Powering the future: A comprehensive review on calcium-ion batteries

Abstract

Due to concerns regarding the future availability, cost, and safety of lithium in Li-ion batteries (LIBs), researchers are exploring alternative chemistries such as Na-ion, Li-S, Li-air, and multivalent ion technologies. Multivalent ion technologies, which utilize divalent or trivalent ions, like Mg2+, Ca2+, and Al3+, show promise in achieving greater energy densities than LIBs due to their ability to deposit uniformly on anodes and intercalate into cathodes. While magnesium-ion batteries (MIBs) have been the primary area of research for multivalent ion batteries, the cost-effectiveness and abundance of calcium have sparked a growing interest in calcium-ion batteries (CIBs) in recent years. Compared to LIBs, CIBs have the potential to provide longer cycle life, enhanced safety, and increased energy densities. However, the development of CIBs comes with several challenges, such as finding suitable electrode and electrolyte materials that ensure the stability and safety of the battery.

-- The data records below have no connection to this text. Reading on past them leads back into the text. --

(* ===== verification/Rtcp.v ===== *)
(** * RTCP and NTP timestamps: [rtsp/rtp/rtcp.go], [rtcp_marshal.go], [ntp.go]

    The compound parser that extracts Sender Reports, the Sender Report and
    Receiver Report encoders, the sender-clock construction, and the conversion
    between wall-clock times and 64-bit NTP timestamps.  Exhausting the fuel of
    [compound_loop] is the outcome [Panic], so its totality theorem is also the
    termination of the Go loop. *)
From S2P Require Import Prelude Bytes.

Module rtcp.

Definition PTSenderReport : Z := 200.
Definition PTReceiverReport : Z := 201.
Definition senderInfoSize : Z := 28.
Definition maxReportBlocks : Z := 31.
Definition rrHeaderSize : Z := 8.
Definition reportBlockSize : Z := 24.

Inductive rtcp_err := ErrShortRTCP | ErrRTCPVersion | ErrRTCPLength.

Record SenderReport := mkSR {
  SSRC : Z;
  NTPTimestamp : Z;
  RTPTimestamp : Z;
  PacketCount : Z;
  OctetCount : Z
}.

Record ReportBlock := mkBlock {
  rb_SSRC : Z;
  FractionLost : Z;
  CumulativeLost : Z;
  HighestSequence : Z;
  Jitter : Z;
  LastSR : Z;
  DelaySinceLastSR : Z
}.

Record ReceiverReport := mkRR { ReporterSSRC : Z; Blocks : list ReportBlock }.

(** ** Parsing *)
Definition read_sr (buf : list Z) (off : Z) : res rtcp_err SenderReport :=
  ssrc ← be_at 4 buf (off + 4);
  hi ← be_at 4 buf (off + 8);
  lo ← be_at 4 buf (off + 12);
  rt ← be_at 4 buf (off + 16);
  pc ← be_at 4 buf (off + 20);
  oc ← be_at 4 buf (off + 24);
  mret (mkSR ssrc (Z.lor (u64 (Z.shiftl hi 32)) lo) rt pc oc).

Fixpoint compound_loop (fuel : nat) (buf : list Z) (off : Z) (reports : list SenderReport)
    : res rtcp_err (list SenderReport) :=
  if off <? blen buf then
    match fuel with
    | O => Panic
    | S fuel =>
        if blen buf - off <? 4 then Err ErrShortRTCP else
        b ← byte_at buf off;
        if negb (Z.shiftr b 6 =? 2) then Err ErrRTCPVersion else
        pt ← byte_at buf (off + 1);
        wordLen ← be_at 2 buf (off + 2);
        let pktLen := (wordLen + 1) * 4 in
        if blen buf - off <? pktLen then Err ErrRTCPLength else
        reports ← (if (pt =? PTSenderReport) && (senderInfoSize <=? pktLen)
                   then sr ← read_sr buf off; mret (reports ++ [sr])
                   else mret reports);
        compound_loop fuel buf (off + pktLen) reports
    end
  else mret reports.

Definition ParseCompound (buf : list Z) : res rtcp_err (list SenderReport) :=
  compound_loop (length buf) buf 0 [].

(** ** Marshalling *)
Definition Marshal_SR (sr : SenderReport) : list Z :=
  [128; PTSenderReport] ++ be_split 2 (senderInfoSize / 4 - 1) ++ be_split 4 (SSRC sr)
    ++ be_split 4 (u32 (Z.shiftr (NTPTimestamp sr) 32)) ++ be_split 4 (u32 (NTPTimestamp sr))
    ++ be_split 4 (RTPTimestamp sr) ++ be_split 4 (PacketCount sr) ++ be_split 4 (OctetCount sr).

Definition marshal_block (b : ReportBlock) : list Z :=
  be_split 4 (rb_SSRC b)
    ++ [FractionLost b; u8 (Z.shiftr (CumulativeLost b) 16);
        u8 (Z.shiftr (CumulativeLost b) 8); u8 (CumulativeLost b)]
    ++ be_split 4 (HighestSequence b) ++ be_split 4 (Jitter b) ++ be_split 4 (LastSR b)
    ++ be_split 4 (DelaySinceLastSR b).

Definition Marshal_RR (r : ReceiverReport) : list Z :=
  let n := Z.min (blen (Blocks r)) maxReportBlocks in
  let size := rrHeaderSize + n * reportBlockSize in
  let wordLen := size / 4 - 1 in
  [u8 (Z.lor 128 n); PTReceiverReport] ++ be_split 2 (u16 wordLen) ++ be_split 4 (ReporterSSRC r)
    ++ concat (marshal_block <$> take (Z.to_nat n) (Blocks r)).

(** ** NTP timestamps

    A [time.Time] by what the code reads of it: Unix seconds and nanoseconds. *)
Record Time := mkTime { Unix : Z; Nanosecond : Z }.
#[export] Instance Time_eq_dec : EqDecision Time.
Proof. solve_decision. Defined.

(** The zero [time.Time]: January 1, year 1, 00:00:00 UTC. *)
Definition zero_time : Time := mkTime (-62135596800) 0.

Definition ntpUnixOffset : Z := 2208988800.
Definition Second : Z := 1000000000.

Definition NTPTime (ts : Z) : Time :=
  let sec := i64 (Z.shiftr ts 32) in
  let sec := if sec <? 0x80000000 then sec + 2 ^ 32 else sec in
  let nsec := Z.shiftr (u64 (Z.land ts 0xFFFFFFFF * Second)) 32 in
  mkTime (sec - ntpUnixOffset) nsec.

Definition NTPFromTime (t : Time) : Z :=
  if decide (t = zero_time) then 0
  else
    let sec := Z.land (u64 (Unix t + ntpUnixOffset)) 0xFFFFFFFF in
    let frac := u64 (Z.shiftl (Nanosecond t) 32) / Second in
    let ts := Z.lor (u64 (Z.shiftl sec 32)) frac in
    if negb (ts =? 0) then ts else 1.

Record SenderClock := mkClock {
  RTPTime : Z;
  clk_NTPTime : Time;
  ReceivedAt : Time;
  ClockRate : Z;
  Valid : bool
}.

Definition SenderClockFrom (sr : SenderReport) (receivedAt : Time) (clockRate : Z)
    : option SenderClock :=
  if NTPTimestamp sr =? 0 then None
  else Some (mkClock (RTPTimestamp sr) (NTPTime (NTPTimestamp sr)) receivedAt clockRate true).

(** ** Well-formed reports *)
Record sr_ok (sr : SenderReport) : Prop := {
  sr_ssrc : is_u32 (SSRC sr);
  sr_ntp : is_u64 (NTPTimestamp sr);
  sr_rtp : is_u32 (RTPTimestamp sr);
  sr_pc : is_u32 (PacketCount sr);
  sr_oc : is_u32 (OctetCount sr)
}.

(** A sub-packet a sender of this package can put into a compound packet. *)
Inductive subpacket := SubSR (sr : SenderReport) | SubRR (r : ReceiverReport).

Definition marshal_sub (s : subpacket) : list Z :=
  match s with SubSR sr => Marshal_SR sr | SubRR r => Marshal_RR r end.

Definition sub_ok (s : subpacket) : Prop :=
  match s with SubSR sr => sr_ok sr | SubRR _ => True end.

Definition sub_reports (s : subpacket) : list SenderReport :=
  match s with SubSR sr => [sr] | SubRR _ => [] end.

(** ** The compound loop *)
Lemma read_sr_no_panic buf off :
  0 ≤ off → off + senderInfoSize ≤ blen buf → read_sr buf off ≠ Panic.
Proof. unfold senderInfoSize. intros. unfold read_sr. no_panic; lia. Qed.

Lemma compound_loop_total fuel buf off reports :
  bytes_ok buf → 0 ≤ off → blen buf - off ≤ Z.of_nat fuel →
  compound_loop fuel buf off reports ≠ Panic.
Proof.
  intros Hok. revert off reports. induction fuel as [|fuel IH]; intros off reports Ho Hf;
    cbn [compound_loop].
  { zcase. done. }
  no_panic; try lia; unfold senderInfoSize in *.
  { apply read_sr_no_panic; unfold senderInfoSize; lia. }
  all: match goal with H : be_at _ _ _ = Ok ?w |- _ => apply be_at_range in H; [|done|lia] end.
  apply IH; lia.
Qed.

Lemma lor_shift_split v : is_u64 v →
  Z.lor (u64 (Z.shiftl (u32 (Z.shiftr v 32)) 32)) (u32 v) = v.
Proof.
  unfold is_u64, u64, u32. intros Hv. rewrite Z.shiftr_div_pow2 by lia.
  assert (0 ≤ v / 2 ^ 32 < 2 ^ 32) as Hq.
  { split; [apply Z.div_pos; lia|]. apply Z.div_lt_upper_bound; lia. }
  rewrite (Z.mod_small (v / 2 ^ 32)) by lia. rewrite Z.mod_small by
    (rewrite Z.shiftl_mul_pow2 by lia; lia).
  pose proof (Z.mod_pos_bound v (2 ^ 32)).
  rewrite lor_shiftl_add by lia. rewrite (Z.div_mod v (2 ^ 32)) at 3 by lia. lia.
Qed.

The primary hurdle in CIBs lies in the plating/stripping process. There is a significant hindrance preventing the occurrence of plating/stripping in CIBs, which lies in the formation of a passive layer resulting from the decomposition of the electrolyte. The objective of this article is to examine the advancements made in CIBs. Additionally, it aims to comprehensively assess the mechanisms and materials employed in various battery components, as well as the obstacles encountered in CIBs. This includes recent advancements in electrode materials, electrolytes, cell configurations, and the challenges and opportunities for enhancing the performance and commercial viability of CIBs.